Check safety standards
- if you choose an organisation that prepares properly, you are more likely to stay safe
- do not assume that safety is well managed: check with whoever makes the arrangements and find out what safety standard(s) the organisers adhere to. For example, check if they use BS 8848, ask for evidence of how they comply with the standard(s), including the provider’s responsibility for making checks on sub-contractors providing accommodation, transport and activities
- read the contract you are offered and be clear about who is responsible for all parts of the venture, including any outsourced elements, how these are checked. Ask about roles (who is responsible for what)
British Standard (BS) 8848
BS 8848 provides a rigorous framework for adventure providers to properly manage risks on adventure trips abroad. BS 8848 is a voluntary standard. However, if a company claims they comply with it, and for it to be effective in minimising risks, they must fully implement all the measures in the Standard.

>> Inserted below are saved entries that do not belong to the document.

Lemma valid_name_no_nul p : plugin_Validate p = None → no_nul (pl_Name p).
Proof.
  unfold plugin_Validate. intros H. destruct (String.eqb _ ""); [done|]. destruct (negb _); [done|]. destruct (negb _); [done|].
  destruct (String.eqb (TrimSpace (pl_Name p)) ""); [done|]. destruct (one_of reservedPluginNames _); [done|].
  destruct (full_match _ _) eqn:E; [|done]. apply full_match_alphabet in E. eapply Forall_impl; [exact E|].
  intros c Hc ->. by vm_compute in Hc.
Qed.

Lemma list_ascii_app s t : String.list_ascii_of_string (s +:+ t) = (String.list_ascii_of_string s ++ String.list_ascii_of_string t)%list.
Proof. induction s as [|c s IH]; cbn; [done|]. by rewrite <- IH. Qed.

Lemma list_ascii_inj s t : String.list_ascii_of_string s = String.list_ascii_of_string t → s = t.
Proof. intros H. rewrite <- (String.string_of_list_ascii_of_string s), H. apply String.string_of_list_ascii_of_string. Qed.

Lemma list_sep_inj (b : ascii) (o o' n n' : list ascii) :
  b ∉ n → b ∉ n' → (o ++ b :: n)%list = (o' ++ b :: n')%list → o = o' ∧ n = n'.
Proof.
  intros Hn Hn'. revert o'. induction o as [|x o IH]; intros [|y o']; cbn.
  - by intros [= ->].
  - intros [= -> ->]. destruct Hn. apply elem_of_app. right. by left.
  - intros [= -> <-]. destruct Hn'. apply elem_of_app. right. by left.
  - intros [= -> H]. destruct (IH _ H) as [-> ->]. done.
Qed.

(** Keys of the registry name one org and one plugin. *)
Lemma recordKey_inj o n o' n' : no_nul n → no_nul n' → recordKey o n = recordKey o' n' → o = o' ∧ n = n'.
Proof.
  intros Hn Hn' H. unfold recordKey in H. apply (f_equal String.list_ascii_of_string) in H. rewrite !list_ascii_app in H.
  change (String.list_ascii_of_string nul) with [ascii_of_nat 0] in H. cbn [app] in H. unfold no_nul in *. rewrite Forall_forall in Hn, Hn'.
  apply list_sep_inj in H as [Ho Hm]; [|intros Hin; by apply (Hn _ Hin)|intros Hin; by apply (Hn' _ Hin)].
  split; by apply list_ascii_inj.
Qed.

(** Every record is valid and filed under its org and name. *)
Definition reg_ok (r : gmap string PRecord) : Prop :=
  map_Forall (fun k rec => k = recordKey (pr_OrgID rec) (rec_name rec) ∧ plugin_Validate (pr_Plugin rec) = None) r.

Definition visits (visited : list PRecord) (r : gmap string PRecord) : Prop := visited ≡ₚ map snd (map_to_list r).

Lemma visits_spec visited r rec : visits visited r → rec ∈ visited ↔ ∃ k, r !! k = Some rec.
Proof.
  intros ->. rewrite list_elem_of_fmap. split.
  - intros ([k rec'] & -> & H%elem_of_map_to_list). by exists k.
  - intros [k H]. exists (k, rec). split; [done|by apply elem_of_map_to_list].
Qed.

Lemma reg_ok_unique r visited a b :
  reg_ok r → visits visited r → a ∈ visited → b ∈ visited → pr_OrgID a = pr_OrgID b → rec_name a = rec_name b → a = b.
Proof.
  intros Hr Hv Ha Hb Ho Hn. apply (visits_spec _ _ _ Hv) in Ha as [k Ha], Hb as [k' Hb].
  destruct (Hr _ _ Ha) as [-> _], (Hr _ _ Hb) as [-> _]. rewrite Ho, Hn in Ha. congruence.
Qed.

Inductive reg_op := RMerge (recs : list (option PRecord)) | RSetEnabled (name : string) (on : bool) | RRemove (org name : string).

Definition reg_run (r : gmap string PRecord) (o : reg_op) : gmap string PRecord :=
  match o with
  | RMerge recs => snd (Merge recs r)
  | RSetEnabled name on => default r (SetEnabled name on r)
  | RRemove org name => snd (Remove org name r)
  end.

Lemma Merge_ok recs r : reg_ok r → reg_ok (snd (Merge recs r)).
Proof.
  revert r. induction recs as [|[rec|] recs IH]; intros r Hr; cbn; [done| |by apply IH].
  destruct (plugin_Validate (pr_Plugin rec)) eqn:Ev.
  { specialize (IH r Hr). by destruct (Merge recs r). }
  assert (reg_ok (<[recordKey (pr_OrgID rec) (rec_name rec) := rec]> r)) as Hi by (by apply map_Forall_insert_2).
  destruct (r !! _) as [ex|]; [|by apply IH]. destruct (pr_Source ex), (pr_Source rec); try (by apply IH).
  specialize (IH r Hr). by destruct (Merge recs r).
Qed.

Lemma reg_run_ok r o : reg_ok r → reg_ok (reg_run r o).
Proof.
  intros Hr. destruct o as [recs|name on|org name]; cbn.
  - by apply Merge_ok.
  - unfold SetEnabled. destruct (existsb _ _); cbn; [|done]. intros k rec H. rewrite lookup_fmap in H.
    destruct (r !! k) as [rec0|] eqn:E; [|done]. cbn in H. injection H as <-. destruct (Hr _ _ E) as [-> Hv].
    by destruct (String.eqb _ _).
  - unfold Remove. destruct (r !! _); cbn; [|done]. by apply map_Forall_delete.
Qed.

(** Helm installations cannot be displaced: through any merges the record of an
    org and name that came from Helm is still one from Helm, and only records with a
    valid manifest, filed under their own org and name, get in. *)
Theorem helm_wins (recs : list (option PRecord)) (r : gmap string PRecord) (key : string) (e : PRecord) :
  reg_ok r → r !! key = Some e → pr_Source e = SourceHelm →
  reg_ok (snd (Merge recs r)) ∧ ∃ e', snd (Merge recs r) !! key = Some e' ∧ pr_Source e' = SourceHelm.
Proof.
  intros Hr He Hs. split; [by apply Merge_ok|]. clear Hr. revert r e He Hs.
  induction recs as [|[rec|] recs IH]; intros r e He Hs; cbn; [by exists e| |by eapply IH].
  destruct (plugin_Validate (pr_Plugin rec)) eqn:Ev.
  { destruct (IH r e He Hs) as (e' & ? & ?). exists e'. by destruct (Merge recs r). }
  set (k := recordKey _ _). destruct (decide (k = key)) as [->|Hne].
  - rewrite He, Hs. destruct (pr_Source rec) eqn:Er; [eapply (IH _ rec); [apply lookup_insert_eq|done]|].
    destruct (IH r e He Hs) as (e' & ? & ?). exists e'. by destruct (Merge recs r).
  - assert (∃ e', snd (Merge recs (<[k := rec]> r)) !! key = Some e' ∧ pr_Source e' = SourceHelm) as Hi.
    { eapply (IH _ e); [by rewrite lookup_insert_ne|done]. }
    destruct (r !! k) as [ex|]; [|done]. destruct (pr_Source ex), (pr_Source rec); try done.
    destruct (IH r e He Hs) as (e' & ? & ?). exists e'. by destruct (Merge recs r).
Qed.

(** ** The plugins of an org *)

Definition usable (org : string) (rec : PRecord) : Prop := pr_Enabled rec = true ∧ (pr_OrgID rec = "" ∨ pr_OrgID rec = org).

(** [m] holds the choice among the records in [seen]. *)
Definition chosen (org : string) (seen : list PRecord) (m : gmap string PRecord) : Prop :=
  (∀ n rec, m !! n = Some rec → rec ∈ seen ∧ usable org rec ∧ rec_name rec = n ∧
     (pr_OrgID rec = "" → ∀ own, own ∈ seen → usable org own → rec_name own = n → pr_OrgID own = "")) ∧
  (∀ rec, rec ∈ seen → usable org rec → is_Some (m !! rec_name rec)).

Lemma by_name_spec org m rec :
  (usable org rec → by_name org m rec = match m !! rec_name rec with
     | Some prev => if String.eqb (pr_OrgID prev) "" then <[rec_name rec := rec]> m else m
     | None => <[rec_name rec := rec]> m end) ∧
  (¬ usable org rec → by_name org m rec = m).
Proof.
  unfold by_name, usable. destruct (pr_Enabled rec); cbn; [|split; [by intros [? _]|done]].
  destruct (String.eqb_spec (pr_OrgID rec) "") as [->|H1]; cbn.
  { split; [|by intros []; auto]. intros _. destruct (m !! _) as [prev|]; [|done]. by destruct (String.eqb _ _). }
  destruct (String.eqb_spec (pr_OrgID rec) org) as [->|H2]; cbn.
  { split; [|by intros []; auto]. intros _. destruct (m !! _) as [prev|]; [|done]. by destruct (String.eqb _ _). }
  split; [by intros [_ []]|done].
Qed.

Lemma chosen_step org seen m rec :
  (∀ a b, a ∈ rec :: seen → b ∈ rec :: seen → pr_OrgID a = pr_OrgID b → rec_name a = rec_name b → a = b) →
  chosen org seen m → chosen org (rec :: seen) (by_name org m rec).
Proof.
  intros Huniq [H1 H2]. destruct (by_name_spec org m rec) as [Hu Hn].
  assert (usable org rec ∨ ¬ usable org rec) as [Hus|Hnu].
  { unfold usable. destruct (pr_Enabled rec); [|right; by intros [? _]].
    destruct (decide (pr_OrgID rec = "")); [by left; auto|]. destruct (decide (pr_OrgID rec = org)); [by left; auto|].
    right. by intros [_ []]. }
  2: { rewrite Hn by done. split.
    - intros n r Hr. destruct (H1 _ _ Hr) as (Hs & Hr' & Hnm & Hown). split_and!; [by right|done|done|].
      intros He own [->|Ho]%elem_of_cons; [done|]. by apply Hown.
    - intros r [->|Hr]%elem_of_cons Hru; [done|]. by apply H2. }
  rewrite (Hu Hus).
  assert (∀ prev, m !! rec_name rec = Some prev → pr_OrgID prev ≠ "" → pr_OrgID rec = "" ∨ pr_OrgID rec = pr_OrgID prev) as Hprev.
  { intros prev Hp Hne. destruct (H1 _ _ Hp) as (_ & [_ [?|Ho]] & _); [done|]. destruct Hus as [_ [?|?]]; [by left|right; congruence]. }
  assert (chosen org (rec :: seen) (<[rec_name rec := rec]> m) ∨ ∃ prev, m !! rec_name rec = Some prev ∧ pr_OrgID prev ≠ "") as Hcase.
  { destruct (m !! rec_name rec) as [prev|] eqn:Ep; [destruct (decide (pr_OrgID prev = "")) as [Hpe|]; [|by right; eauto]|]; left.
    all: split; [|intros r [->|Hr]%elem_of_cons Hru;
      [rewrite lookup_insert_eq; eauto|destruct (decide (rec_name rec = rec_name r)) as [->|];
       [rewrite lookup_insert_eq; eauto|rewrite lookup_insert_ne by done; by apply H2]]].
    all: intros n r Hr; destruct (decide (rec_name rec = n)) as [<-|Hne];
      [rewrite lookup_insert_eq in Hr; injection Hr as <-|rewrite lookup_insert_ne in Hr by done].
    all: try (destruct (H1 _ _ Hr) as (Hs & Hr' & Hnm & Hown); split_and!; [by right|done|done|];
      intros He own [->|Ho]%elem_of_cons Hou Hon; [done|by apply Hown]).
    - split_and!; [by left|done|done|]. intros He own [->|Ho]%elem_of_cons Hou Hon; [done|].
      destruct (H1 _ _ Ep) as (_ & _ & _ & Hown). by apply Hown.
    - split_and!; [by left|done|done|]. intros He own [->|Ho]%elem_of_cons Hou Hon; [done|].
      destruct (H2 _ Ho Hou) as [x Hx]. rewrite Hon, Ep in Hx. done. }
  destruct (m !! rec_name rec) as [prev|] eqn:Ep; [|by destruct Hcase as [|(? & [=] & _)]].
  destruct (String.eqb_spec (pr_OrgID prev) "") as [Hpe|Hpe].
  { destruct Hcase as [|(? & [= <-] & ?)]; done. }
  split.
  - intros n r Hr. destruct (H1 _ _ Hr) as (Hs & Hr' & Hnm & Hown). split_and!; [by right|done|done|].
    intros He own [->|Ho]%elem_of_cons Hou Hon; [|by apply Hown].
    destruct (Hprev prev eq_refl Hpe) as [|Heq]; [done|]. rewrite <- Hon, Ep in Hr. injection Hr as ->. congruence.
  - intros r [->|Hr]%elem_of_cons Hru; [by rewrite Ep; eauto|by apply H2].
Qed.

Lemma fold_chosen org visited :
  (∀ a b, a ∈ visited → b ∈ visited → pr_OrgID a = pr_OrgID b → rec_name a = rec_name b → a = b) →
  chosen org visited (fold_left (by_name org) visited ∅).
Proof.
  intros Huniq. assert (∀ (rest seen : list PRecord) m, (∀ a b, a ∈ (rest ++ seen)%list → b ∈ (rest ++ seen)%list → pr_OrgID a = pr_OrgID b → rec_name a = rec_name b → a = b) →
    chosen org seen m → chosen org (reverse rest ++ seen)%list (fold_left (by_name org) rest m)) as H.
  { clear. induction rest as [|rec rest IH]; intros seen m Hu Hc; [done|]. cbn [fold_left]. rewrite reverse_cons, <- app_assoc.
    apply IH; [|apply chosen_step; [|done]].
    - intros a b Ha Hb. apply Hu; set_solver.
    - intros a b Ha Hb. apply Hu; set_solver. }
  specialize (H visited [] ∅). rewrite app_nil_r in H. specialize (H Huniq). destruct H as [H1 H2].
  { split; [intros n rec; by rewrite lookup_empty|by intros rec ?%elem_of_nil]. }
  rewrite app_nil_r in *. split.
  - intros n rec Hr. destruct (H1 _ _ Hr) as (? & ? & ? & Hown). split_and!; [by apply elem_of_reverse|done|done|].
    intros He own Ho. apply Hown; [done|by apply elem_of_reverse].
  - intros rec Hr. apply H2. by apply elem_of_reverse.
Qed.

Lemma EnabledForOrg_elem org visited rec :
  rec ∈ EnabledForOrg org visited ↔ ∃ n, fold_left (by_name org) visited ∅ !! n = Some rec.
Proof.
  unfold EnabledForOrg. rewrite SliceStable_perm, list_elem_of_fmap. split.
  - intros ([n r] & -> & H%elem_of_map_to_list). by exists n.
  - intros [n H]. exists (n, rec). split; [done|by apply elem_of_map_to_list].
Qed.

(** Which plugins an org uses: exactly its own enabled ones and those enabled for
    the whole installation that no enabled plugin of its own replaces under the same
    name, whatever the order in which the records are visited. *)
Theorem org_plugins_exact (r : gmap string PRecord) (visited : list PRecord) (org : string) (rec : PRecord) :
  reg_ok r → visits visited r →
  rec ∈ EnabledForOrg org visited ↔
  rec ∈ visited ∧ pr_Enabled rec = true ∧ (pr_OrgID rec = org ∨ pr_OrgID rec = "" ∧
    ∀ own, own ∈ visited → pr_Enabled own = true → pr_OrgID own = org → rec_name own = rec_name rec → org = "").
Proof.
  intros Hr Hv. assert (∀ a b, a ∈ visited → b ∈ visited → pr_OrgID a = pr_OrgID b → rec_name a = rec_name b → a = b) as Hu.
  { intros a b. by apply (reg_ok_unique r visited). }
  destruct (fold_chosen org visited Hu) as [H1 H2]. rewrite EnabledForOrg_elem. split.
  - intros [n Hn]. destruct (H1 _ _ Hn) as (Hs & [He Ho] & <- & Hown). split_and!; [done|done|].
    destruct Ho as [Ho|Ho]; [right|by left]. split; [done|]. intros own Hin Hen Hoo Hon.
    rewrite <- Hoo. apply (Hown Ho own); [done|split; [done|by right]|done].
  - intros (Hs & He & Ho). assert (usable org rec) as Hus by (split; [done|tauto]). destruct (H2 _ Hs Hus) as [x Hx].
    exists (rec_name rec). rewrite Hx. f_equal. destruct (H1 _ _ Hx) as (Hxs & [Hxe Hxo] & Hxn & Hown).
    apply Hu; [done|done| |done]. destruct Ho as [Ho|[Ho Hno]].
    + destruct (decide (pr_OrgID x = "")) as [Hx0|]; [|destruct Hxo; congruence]. rewrite Hx0. symmetry. by apply (Hown Hx0 rec).
    + rewrite Ho. destruct Hxo as [Hxo|Hxo]; [done|]. rewrite Hxo. by apply (Hno x).
Qed.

The information provided by BS 8848 is for adventure providers and organisers of educational activities abroad. These may include university and academic fieldwork, gap year experience, charity challenges and research expeditions. You can also refer to it to help satisfy yourself that your potential provider has planned well, and has good procedures in place to manage safety overseas. See BSI’s guide to Safer Adventures to help you with this.
Before committing to a particular adventure trip, find out:
- what planning, policies and procedures exist to identify and manage risk at every stage of the venture, including when there is unpredictable weather that may affect the activity
- what exactly the venture involves, and if are there any risky activities planned
- where or what the accommodation is
- who is responsible for individual aspects of the trip
- who is the person or organisation (the venture provider) with overall responsibility for all parts of the venture, including those run by third parties
- has the venture leader and team members got sufficient training and experience of similar ventures, activities and environments
- are there contact details to let you ask previous participants about their experiences
- what level of physical fitness, experience and skill level do you need to take part
- is any pre-trip training required and what equipment is needed
- are particular vaccinations or anti-malaria precautions recommended
- is there any guidance on coping with environment-related illnesses, for example heatstroke, or altitude sickness
- what evidence do they have of using the safety standard properly
If there is no trip organiser, it is even more important to check all these points and make arrangements for yourself to cover all possibilities.